この諜報部は最近まで連絡のなかったものだが、ムルタ・アズラエル用の秘匿回線から送られてきたものだった。曰く、ムルタ・アズラエル子飼いの諜報部の一つだったらしい。

ムルタの死と共に自動的に解散されていたのだが、戦争が始まると共に活動を再開し、縁者であるブルーノに送ってきたようだった。

 

《では、引き続き、情報をお送りいたします》

 

「はは、これからもよろしく頼むよ」

 

初めは信用していなかったが送ってくるデータは正確なものが殆どでブルーノとしても、この短期間で信頼に値するものだと判断していた。

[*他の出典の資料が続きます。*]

Definition tags_json (tags : list (list string)) : jsval := JArr ((fun t => JArr (JStr <$> t)) <$> tags).

Definition string_part (v : jsval) : option string := match v with JStr s => Some s | _ => None end.

(** A tag of at least two parts, all strings. *)
Definition valid_tag (v : jsval) : option (list string) :=
  match v with
  | JArr parts => if (2 <=? length parts)%nat then mapM string_part parts else None
  | _ => None
  end.

Definition parseNip94 (value : option string) : option (list (list string)) :=
  match value with
  | None | Some "" => None
  | Some s =>
      match JSON_parse s with
      | Some (JArr tags) =>
          match omap valid_tag tags with [] => None | valid => Some valid end
      | _ => None
      end
  end.

Definition serializeNip94 (tags : option (list (list string))) : option string :=
  match tags with
  | Some (t :: ts) => Some (stringify (tags_json (t :: ts)))
  | _ => None
  end.

(** ** optimize/dimensions.ts *)

(** [Math.round]: half up. *)
Definition num_round (q : Q) : Z := (2 * Qnum q + QDen q) / (2 * QDen q).

Definition positive_num (v : jsval) : option Q :=
  match v with JNum (Fin q) => if 0 <? Qnum q then Some q else None | _ => None end.

Definition formatDim (width height : jsval) : option string :=
  w ← positive_num width;
  h ← positive_num height;
  Some (Z_to_string (num_round w) +:+ "x" +:+ Z_to_string (num_round h)).

Definition probeImageDim (content : string) : option string :=
  match sharpMetadata content with Some (w, h) => formatDim w h | None => None end.

(** The first stream of the kind video; a document without a list of streams
    throws, which counts as a failure. *)
Definition video_stream (json : jsval) : option jsval :=
  match jget json "streams" with
  | JArr l => List.find (fun s => match jget s "codec_type" with JStr t => String.eqb t "video" | _ => false end) l
  | _ => None
  end.

Definition probeVideoDim (content : string) : option string :=
  json ← ffprobe content;
  v ← video_stream json;
  formatDim (jget v "width") (jget v "height").
(* ===== verification/NodeFacts.v ===== *)
(** * A storage node keeps rows and files together

    The consistency of a node's tables and files under every handler and every
    prune cycle, with database statements failing at any point. *)

From Stdlib Require Import Ascii.
From S2P Require Import Prelude Js Nip98 NodeRules NodeDb NodeApi NodePrune.

(** The documented shape of a SHA-256 digest in hex, and of reading a file in
    pieces. *)
Class NodeLaws `{Nostr} `{NodeLib} := {
  sha256_hex : forall s, is_hex64 (sha256 s) = true;
  chop_concat : forall s, String.concat "" (chop s) = s
}.

(** ** Paths *)

Lemma is_hex64_length h : is_hex64 h = true -> String.length h = 64%nat.
Proof. unfold is_hex64. rewrite andb_true_iff, Nat.eqb_eq. tauto. Qed.

(** Different hashes have different files, whatever the extensions. *)
Lemma blobPath_inj h h' e e' :
  is_hex64 h = true -> is_hex64 h' = true -> blobPath h e = blobPath h' e' -> h = h' /\ e = e'.
Proof.
  intros Hh%is_hex64_length Hh'%is_hex64_length. unfold blobPath.
  assert (forall x, x <> "" -> h' <> h +:+ "." +:+ x /\ h <> h' +:+ "." +:+ x) as Hne.
  { intros x Hx. split; intros Heq%(f_equal String.length); rewrite sapp_length in Heq; simpl in Heq; lia. }
  destruct (String.eqb_spec e "") as [->|He], (String.eqb_spec e' "") as [->|He']; intros Heq.
  - done.
  - by destruct (Hne e' He') as [_ []].
  - by destruct (Hne e He) as [[] _].
  - apply sapp_inj in Heq as [-> Heq]; [|by rewrite Hh]. split; [done|].
    by apply (sapp_inj "." ".") in Heq as [_ ->].
Qed.

Lemma find_hash_hex s h : find_hash s = Some h -> is_hex64 h = true.
Proof.
  induction s as [|c s IH]; intros Hf; [done|]. cbn [find_hash] in Hf.
  destruct (is_hex64 (String.substring 0 64 (String c s))) eqn:E; [by simplify_eq|by apply IH].
Qed.

Lemma Forall_tails {A} (P : A -> Prop) k (l : list A) : Forall P l -> Forall P (Nat.iter k (@tail A) l).
Proof. intros Hl. induction k as [|k IH]; [done|]. simpl. by destruct IH. Qed.

(** ** Computations that keep an invariant *)

Section Keeps.
Context (I : Node -> Prop).

Definition dkeeps {A} (m : D A) : Prop := forall n, I n -> I (m n).2.
(* ===== verification/NodeMediaFacts.v ===== *)
(** * Media uploads: what is stored and what is acknowledged

    Triples for the computations of a node, the invariant of [NodeFacts] under
    PUT /media, what a 201 means, and the temporary files a refusal leaves
    behind. *)

From Stdlib Require Import Ascii QArith.
From S2P Require Import Prelude Js Nip98 NodeRules NodeDb NodeApi NodePrune NodeFacts NodeMedia.
#[local] Open Scope Z_scope.

(** ** Triples *)

(** From [P], the computation ends in [Q] with its value, or throws in [E]. *)
Definition triple {A} (P : Node -> Prop) (m : D A) (Q : A -> Node -> Prop) (E : Node -> Prop) : Prop :=
  forall n, P n -> match m n with (Ok a, n') => Q a n' | (Throw _, n') => E n' end.

Lemma triple_ret {A} (P : Node -> Prop) (a : A) Q E : (forall n, P n -> Q a n) -> triple P (dret a) Q E.
Proof. intros Hq n Hn. by apply Hq. Qed.
Lemma triple_throw {A} (P : Node -> Prop) e (Q : A -> Node -> Prop) (E : Node -> Prop) :
  (forall n, P n -> E n) -> triple P (dthrow e) Q E.
Proof. intros Hq n Hn. by apply Hq. Qed.
Lemma triple_bind {A B} P (m : D A) (k : A -> D B) R Q E :
  triple P m R E -> (forall a, triple (R a) (k a) Q E) -> triple P (dbind m k) Q E.
Proof.
  intros Hm Hk n Hn. specialize (Hm n Hn). unfold dbind. destruct (m n) as [[a|e] n']; [|done].
  by apply Hk.
Qed.
Lemma triple_catch {A} P (m : D A) h Q R E :
  triple P m Q R -> (forall e, triple R (h e) Q E) -> triple P (dcatch m h) Q E.
Proof.
  intros Hm Hh n Hn. specialize (Hm n Hn). unfold dcatch. destruct (m n) as [[a|e] n']; [done|].
  by apply Hh.
Qed.
Lemma triple_gets {A} (P : Node -> Prop) (f : Node -> A) E : triple P (dgets f) (fun a n => P n /\ a = f n) E.
Proof. by intros n Hn. Qed.
Lemma triple_modify (P : Node -> Prop) f (Q : () -> Node -> Prop) E :
  (forall n, P n -> Q tt (f n)) -> triple P (dmodify f) Q E.
Proof. intros Hq n Hn. by apply Hq. Qed.
Lemma triple_weaken {A} (P P' : Node -> Prop) (m : D A) (Q Q' : A -> Node -> Prop) (E E' : Node -> Prop) :
  triple P' m Q' E' -> (forall n, P n -> P' n) -> (forall a n, Q' a n -> Q a n) -> (forall n, E' n -> E n) ->
  triple P m Q E.
Proof.
  intros Hm HP HQ HE n Hn. specialize (Hm n (HP n Hn)). destruct (m n) as [[a|e] n']; auto.
Qed.
Lemma triple_pure {A} (φ : Prop) (P : Node -> Prop) (m : D A) Q E :
  (φ -> triple P m Q E) -> triple (fun n => P n /\ φ) m Q E.
Proof. intros Hm n [Hn Hφ]. by apply Hm. Qed.

(** [P] does not depend on the faults to come. *)
Definition fault_free (P : Node -> Prop) : Prop := forall l n, P n -> P (set_nd_faults l n).

Lemma triple_execute {A} (P : Node -> Prop) (f : NodeDb -> option (A * NodeDb)) (Q : A -> Node -> Prop) (E : Node -> Prop) :
  fault_free P -> (forall n, P n -> E n) ->
  (forall n a d, P n -> f (nd_db n) = Some (a, d) -> Q a (set_nd_db d n)) ->
  triple P (execute f) Q E.
Proof.
  intros HP HE HQ n Hn. unfold execute. apply (HP (tail (nd_faults n))) in Hn.
  destruct (match nd_faults n with b :: _ => b | [] => false end); [by apply HE|]. simpl.
  destruct (f (nd_db n)) as [[a d]|] eqn:Hf; [|by apply HE]. exact (HQ _ a d Hn Hf).
Qed.

Lemma triple_query {A} (P : Node -> Prop) (f : NodeDb -> A) :
  fault_free P -> triple P (query f) (fun a n => P n /\ a = f (nd_db n)) P.
Proof.
  intros HP. apply triple_execute; [done|done|]. intros n a d Hn [= <- <-]. split; [by destruct n|done].
Qed.

Lemma triple_keeps {A} (I : Node -> Prop) (m : D A) : dkeeps I m -> triple I m (fun _ n => I n) I.
Proof. intros Hm n Hn. specialize (Hm n Hn). by destruct (m n) as [[?|?] ?]. Qed.

(** Nothing of the node but its temporary files. *)
Lemma triple_tmp_remove (P : Node -> Prop) p (Q : () -> Node -> Prop) E :
  (forall n, P n -> Q tt (set_nd_tmp (delete p) n)) -> triple P (tmp_remove p) Q E.
Proof. apply triple_modify. Qed.
Lemma triple_tmp_write (P : Node -> Prop) p data (Q : () -> Node -> Prop) E :
  (forall n, P n -> Q tt (set_nd_tmp (<[p := data]>) n)) -> triple P (tmp_write p data) Q E.
Proof. apply triple_modify. Qed.
Lemma triple_tmp_read (P : Node -> Prop) p (E : Node -> Prop) :
  (forall n, P n -> E n) ->
  triple P (tmp_read p) (fun c n => P n /\ nd_tmp n !! p = Some c) E.
Proof. intros HE n Hn. unfold tmp_read, dbind, dgets. destruct (nd_tmp n !! p) eqn:Ep; simpl; auto. Qed.

(** ** The invariant *)

Section Facts.
Context `{NodeLaws} `{MediaLib}.
Context (genuine : string -> Prop).
Hypothesis no_collision : forall a b, genuine a -> genuine b -> sha256 a = sha256 b -> a = b.
Context (no_thumbs : bool) (c : MConfig) (q : MediaReq).

(** What the tools make of bytes in play is in play. *)
Record tools_ok : Prop := {
  ok_sharp : forall j x y, genuine x -> sharp j x = Ok y -> genuine y;
  ok_transcode : forall j x y, genuine x -> ffmpegTranscode j x = Some y -> genuine y;
  ok_frame : forall j x y, genuine x -> ffmpegFrame j x = Some y -> genuine y
}.
Hypothesis tools : tools_ok.

Definition img_path : string := md_optName q +:+ "." +:+ io_outputFormat (mc_image c).
Definition vid_path : string := md_optName q +:+ "." +:+ vo_format (mc_video c).
Definition thumb_path : string := md_thumbName q +:+ "." +:+ th_outputFormat (mc_thumbnail c).
Definition tmp_path : string := nq_ulid (md_req q).
Definition is_opt_path (p : string) : Prop := p = img_path \/ p = vid_path.

(** The names made up for the temporary files are different. *)
Definition names_ok : Prop :=
  forall p, is_opt_path p -> p <> thumb_path /\ p <> tmp_path.
Hypothesis names : names_ok.

(** Thumbnails are made only on a node that may have them. *)
Hypothesis thumbs : th_enabled (mc_thumbnail c) = true -> no_thumbs = false.

Notation inv := (inv genuine no_thumbs).

(** [data] is in the temporary file [p], and the tables satisfy [F]. *)
Definition holds (F : NodeDb -> Prop) (p data : string) (n : Node) : Prop :=
  (inv n /\ F (nd_db n)) /\ nd_tmp n !! p = Some data /\ genuine data.

Section Frame.
Context (F : NodeDb -> Prop).
#[local] Notation holds := (holds F).

Lemma inv_fault_free : fault_free inv.
Proof. by intros l n. Qed.
Lemma holds_fault_free p data : fault_free (holds p data).
Proof. intros l n Hn. exact Hn. Qed.
Lemma holds_inv p data n : holds p data n -> inv n.
Proof. by intros [[? _] _]. Qed.
Lemma holds_other p p' x data n : p <> p' -> holds p data n -> holds p data (set_nd_tmp (<[p' := x]>) n).
Proof. intros Hne (Hi & Hp & Hg). split; [exact Hi|]. split; [|done]. simpl. by rewrite lookup_insert_ne. Qed.
Lemma holds_remove p p' data n : p <> p' -> holds p data n -> holds p data (set_nd_tmp (delete p') n).
Proof. intros Hne (Hi & Hp & Hg). split; [exact Hi|]. split; [|done]. simpl. by rewrite lookup_delete_ne. Qed.

(** A tool: the input stays, and the output is what it made. *)
Lemma run_tool_spec out inp tool data :
  out <> inp -> (forall o, tool data = Ok o -> genuine o) ->
  triple (holds inp data) (run_tool out inp tool)
    (fun p n => p = out /\ holds inp data n /\ exists o, holds out o n) (holds inp data).
Proof.
  intros Hne Hg. unfold run_tool. eapply triple_bind.
  { apply (triple_tmp_write _ _ _ (fun _ n => holds inp data n)). intros n. by apply holds_other. }
  intros []. eapply triple_bind; [by apply triple_tmp_read|].
  intros content n [Hh Hc]. assert (content = data) as -> by (destruct Hh as (_ & Hd & _); congruence).
  destruct (tool data) as [o|e] eqn:Et; [|done]. simpl. split; [done|].
  split; [by apply holds_other|]. exists o. destruct Hh as (Hi & _ & _).
  split; [exact Hi|]. split; [|by apply Hg]. simpl. by rewrite lookup_insert_eq.
Qed.

Lemma transcode_genuine o data out :
  genuine data ->
  match ffmpegTranscode (transcode_job o data) data with Some x => Ok x | None => Throw "ffmpeg exited with non-zero status" end = Ok out ->
  genuine out.
Proof. intros Hg. case_match eqn:E; [|done]. intros [= <-]. by eapply (ok_transcode tools). Qed.

Lemma detectMimeType_spec p data :
  triple (holds p data) (detectMimeType p) (fun _ n => holds p data n) (holds p data).
Proof.
  unfold detectMimeType. destruct (if String.eqb _ _ then None else _); [by apply triple_ret|].
  eapply triple_bind; [by apply triple_tmp_read|]. intros content.
  destruct (String.eqb content ""); apply triple_ret; by intros n [? _].
Qed.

しかし、ブルーノ・アズラエルは気付かない。ムルタ・アズラエルがそんな諜報部など持っていなかったことを。仮に、持っていたとしても、もっと怪しむべきだったのだ。だが、無能だとムルタに言われ、アズラエル財閥の座を奪われた男にそんなこと気付けるはずもないのであった。

 




今ここで言っておこうと思いますがバルトフェルドさん、あなたそう言えばラクスと一緒に宇宙に上がってませんよね?余りにもラクスの出番が省かれてるので色々と変化してても違和感なく存在してました。
理由としてはミネルバの戦力が予想以上に多かったためです。ラクスやバルトフェルドも流石にキラ一人では難しいと感じたのでしょう。結局シンに落とされましたが。現在の彼は愛機を失って、その上頭に包帯巻いてます。まあ頭の怪我の方はないに等しいので問題ないでしょう。